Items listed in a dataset
__________________________________________________

Lemma candidate_canonical ch rel a : candidate ch rel = Some (Some a) -> canonical (version a).
Proof.
  intros E%candidate_installable. destruct E as (_ & _ & (tag & _ & _ & E) & _).
  by apply ParseSemVer_canonical in E.
Qed.

Lemma consider_candidate ch best rel c : candidate ch rel = Some c ->
  consider ch best rel =
    Some match c with
         | None => best
         | Some a => match best with
                     | None => Some a
                     | Some b => if semver_gt (version a) (version b) then Some a else Some b
                     end
         end.
Proof.
  unfold candidate, consider. intros E.
  destruct (value_bool rel "prerelease" false) as [pre|]; [cbn in E |- *|done].
  destruct (value_bool rel "draft" false) as [draft|]; [cbn in E |- *|done].
  destruct draft; [by injection E as <-|]. destruct (negb _); [by injection E as <-|].
  destruct (value_string rel "tag_name" "") as [tag|]; [cbn in E |- *|done].
  destruct (TagToSemVer tag) as [sv|]; [|by injection E as <-].
  destruct (release_assets rel) as [urls|]; [cbn in E |- *|done].
  destruct (_ || _); [by injection E as <-|].
  destruct (value_string rel "html_url" "") as [page|]; [cbn in E |- *|done]. injection E as <-.
  destruct best as [b|]; [|done]. cbn. by destruct (semver_gt sv (version b)).
Qed.

(** The newest of the candidates, the first of equals. *)
Definition newest (cands : list ReleaseAssets) (best : option ReleaseAssets) : Prop :=
  match best with
  | None => cands = []
  | Some b => exists before after, cands = before ++ b :: after /\
      Forall (fun c => semver_gt (version b) (version c) = true) before /\
      Forall (fun c => semver_gt (version c) (version b) = false) after
  end.

Lemma newest_snoc cands best a : Forall (fun c => canonical (version c)) (a :: cands) -> newest cands best ->
  newest (cands ++ [a]) (match best with
                         | None => Some a
                         | Some b => if semver_gt (version a) (version b) then Some a else Some b
                         end).
Proof.
  intros [Ha Hc]%Forall_cons Hn. destruct best as [b|]; cbn in Hn.
  - destruct Hn as (before & after & -> & Hb & Haf). apply Forall_app in Hc as [Hcb [Hcb' Hca]%Forall_cons].
    unfold semver_gt in *. cbv iota beta. rewrite semver_lt_rank by (apply Ha || apply Hcb').
    destruct (Z.ltb_spec (rank (version b)) (rank (version a))) as [Hlt|Hge].
    + exists (before ++ b :: after), []. split; [done|]. split; [|done].
      assert (Hgt : forall c, canonical (version c) -> rank (version c) <= rank (version b) ->
        semver_lt (version c) (version a) = true).
      { intros c Hcc Hr. rewrite semver_lt_rank by (apply Hcc || apply Ha). lia. }
      apply Forall_app. split; [|constructor; [apply Hgt; [done|lia]|]].
      * rewrite Forall_forall in *. intros c Hin. apply Hgt; [by apply Hcb|]. specialize (Hb c Hin).
        rewrite semver_lt_rank in Hb by (apply Hcb' || by apply Hcb). lia.
      * rewrite Forall_forall in *. intros c Hin. apply Hgt; [by apply Hca|]. specialize (Haf c Hin).
        rewrite semver_lt_rank in Haf by (apply Hcb' || by apply Hca). lia.
    + exists before, (after ++ [a]). split; [by rewrite <- app_assoc|]. split; [done|].
      apply Forall_app. split; [done|]. constructor; [|done].
      unfold semver_gt. rewrite semver_lt_rank by (apply Ha || apply Hcb'). lia.
  - subst cands. exists [], []. done.
Qed.

Lemma locate_loop_newest ch rels : Forall (fun rel => is_Some (candidate ch rel)) rels -> forall cands best,
  Forall (fun c => canonical (version c)) cands -> newest cands best ->
  exists best', locate_loop ch best rels = Some best' /\
    newest (cands ++ omap (fun rel => match candidate ch rel with Some c => c | None => None end) rels) best'.
Proof.
  induction 1 as [|rel rels [c Hc] Hrels IH]; intros cands best Hcan Hn; cbn [locate_loop omap list_omap].
  { exists best. by rewrite app_nil_r. }
  rewrite (consider_candidate _ _ _ _ Hc). cbn [mbind option_bind]. rewrite Hc.
  destruct c as [a|]; [|by apply IH].
  destruct (IH (cands ++ [a]) _ ltac:(apply Forall_app; split; [done|constructor; [by eapply candidate_canonical|done]])
    (newest_snoc cands best a ltac:(constructor; [by eapply candidate_canonical|done]) Hn)) as (best' & E & Hb).
  exists best'. split; [done|]. by rewrite <- app_assoc in Hb.
Qed.

(** ** Lemmas: notes *)

Definition newest_first (notes : list ReleaseNote) : Prop :=
  StronglySorted (fun a b => semver_lt (note_version a) (note_version b) = false) notes.

Lemma insert_note_perm n notes : Permutation (n :: notes) (insert_note n notes).
Proof.
  induction notes as [|m notes IH]; cbn; [done|]. destruct (semver_lt _ _); [|done].
  by rewrite Permutation_swap, IH.
Qed.

Lemma sort_notes_perm notes : Permutation notes (sort_notes notes).
Proof. induction notes as [|n notes IH]; cbn; [done|]. by rewrite <- insert_note_perm, <- IH. Qed.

__________________________________________________

TASK DIRECTIONS: With every line intact, print the records above again.

EXPECTED OUTPUT:
Lemma candidate_canonical ch rel a : candidate ch rel = Some (Some a) -> canonical (version a).
Proof.
  intros E%candidate_installable. destruct E as (_ & _ & (tag & _ & _ & E) & _).
  by apply ParseSemVer_canonical in E.
Qed.

Lemma consider_candidate ch best rel c : candidate ch rel = Some c ->
  consider ch best rel =
    Some match c with
         | None => best
         | Some a => match best with
                     | None => Some a
                     | Some b => if semver_gt (version a) (version b) then Some a else Some b
                     end
         end.
Proof.
  unfold candidate, consider. intros E.
  destruct (value_bool rel "prerelease" false) as [pre|]; [cbn in E |- *|done].
  destruct (value_bool rel "draft" false) as [draft|]; [cbn in E |- *|done].
  destruct draft; [by injection E as <-|]. destruct (negb _); [by injection E as <-|].
  destruct (value_string rel "tag_name" "") as [tag|]; [cbn in E |- *|done].
  destruct (TagToSemVer tag) as [sv|]; [|by injection E as <-].
  destruct (release_assets rel) as [urls|]; [cbn in E |- *|done].
  destruct (_ || _); [by injection E as <-|].
  destruct (value_string rel "html_url" "") as [page|]; [cbn in E |- *|done]. injection E as <-.
  destruct best as [b|]; [|done]. cbn. by destruct (semver_gt sv (version b)).
Qed.

(** The newest of the candidates, the first of equals. *)
Definition newest (cands : list ReleaseAssets) (best : option ReleaseAssets) : Prop :=
  match best with
  | None => cands = []
  | Some b => exists before after, cands = before ++ b :: after /\
      Forall (fun c => semver_gt (version b) (version c) = true) before /\
      Forall (fun c => semver_gt (version c) (version b) = false) after
  end.

Lemma newest_snoc cands best a : Forall (fun c => canonical (version c)) (a :: cands) -> newest cands best ->
  newest (cands ++ [a]) (match best with
                         | None => Some a
                         | Some b => if semver_gt (version a) (version b) then Some a else Some b
                         end).
Proof.
  intros [Ha Hc]%Forall_cons Hn. destruct best as [b|]; cbn in Hn.
  - destruct Hn as (before & after & -> & Hb & Haf). apply Forall_app in Hc as [Hcb [Hcb' Hca]%Forall_cons].
    unfold semver_gt in *. cbv iota beta. rewrite semver_lt_rank by (apply Ha || apply Hcb').
    destruct (Z.ltb_spec (rank (version b)) (rank (version a))) as [Hlt|Hge].
    + exists (before ++ b :: after), []. split; [done|]. split; [|done].
      assert (Hgt : forall c, canonical (version c) -> rank (version c) <= rank (version b) ->
        semver_lt (version c) (version a) = true).
      { intros c Hcc Hr. rewrite semver_lt_rank by (apply Hcc || apply Ha). lia. }
      apply Forall_app. split; [|constructor; [apply Hgt; [done|lia]|]].
      * rewrite Forall_forall in *. intros c Hin. apply Hgt; [by apply Hcb|]. specialize (Hb c Hin).
        rewrite semver_lt_rank in Hb by (apply Hcb' || by apply Hcb). lia.
      * rewrite Forall_forall in *. intros c Hin. apply Hgt; [by apply Hca|]. specialize (Haf c Hin).
        rewrite semver_lt_rank in Haf by (apply Hcb' || by apply Hca). lia.
    + exists before, (after ++ [a]). split; [by rewrite <- app_assoc|]. split; [done|].
      apply Forall_app. split; [done|]. constructor; [|done].
      unfold semver_gt. rewrite semver_lt_rank by (apply Ha || apply Hcb'). lia.
  - subst cands. exists [], []. done.
Qed.

Lemma locate_loop_newest ch rels : Forall (fun rel => is_Some (candidate ch rel)) rels -> forall cands best,
  Forall (fun c => canonical (version c)) cands -> newest cands best ->
  exists best', locate_loop ch best rels = Some best' /\
    newest (cands ++ omap (fun rel => match candidate ch rel with Some c => c | None => None end) rels) best'.
Proof.
  induction 1 as [|rel rels [c Hc] Hrels IH]; intros cands best Hcan Hn; cbn [locate_loop omap list_omap].
  { exists best. by rewrite app_nil_r. }
  rewrite (consider_candidate _ _ _ _ Hc). cbn [mbind option_bind]. rewrite Hc.
  destruct c as [a|]; [|by apply IH].
  destruct (IH (cands ++ [a]) _ ltac:(apply Forall_app; split; [done|constructor; [by eapply candidate_canonical|done]])
    (newest_snoc cands best a ltac:(constructor; [by eapply candidate_canonical|done]) Hn)) as (best' & E & Hb).
  exists best'. split; [done|]. by rewrite <- app_assoc in Hb.
Qed.

(** ** Lemmas: notes *)

Definition newest_first (notes : list ReleaseNote) : Prop :=
  StronglySorted (fun a b => semver_lt (note_version a) (note_version b) = false) notes.

Lemma insert_note_perm n notes : Permutation (n :: notes) (insert_note n notes).
Proof.
  induction notes as [|m notes IH]; cbn; [done|]. destruct (semver_lt _ _); [|done].
  by rewrite Permutation_swap, IH.
Qed.

Lemma sort_notes_perm notes : Permutation notes (sort_notes notes).
Proof. induction notes as [|n notes IH]; cbn; [done|]. by rewrite <- insert_note_perm, <- IH. Qed.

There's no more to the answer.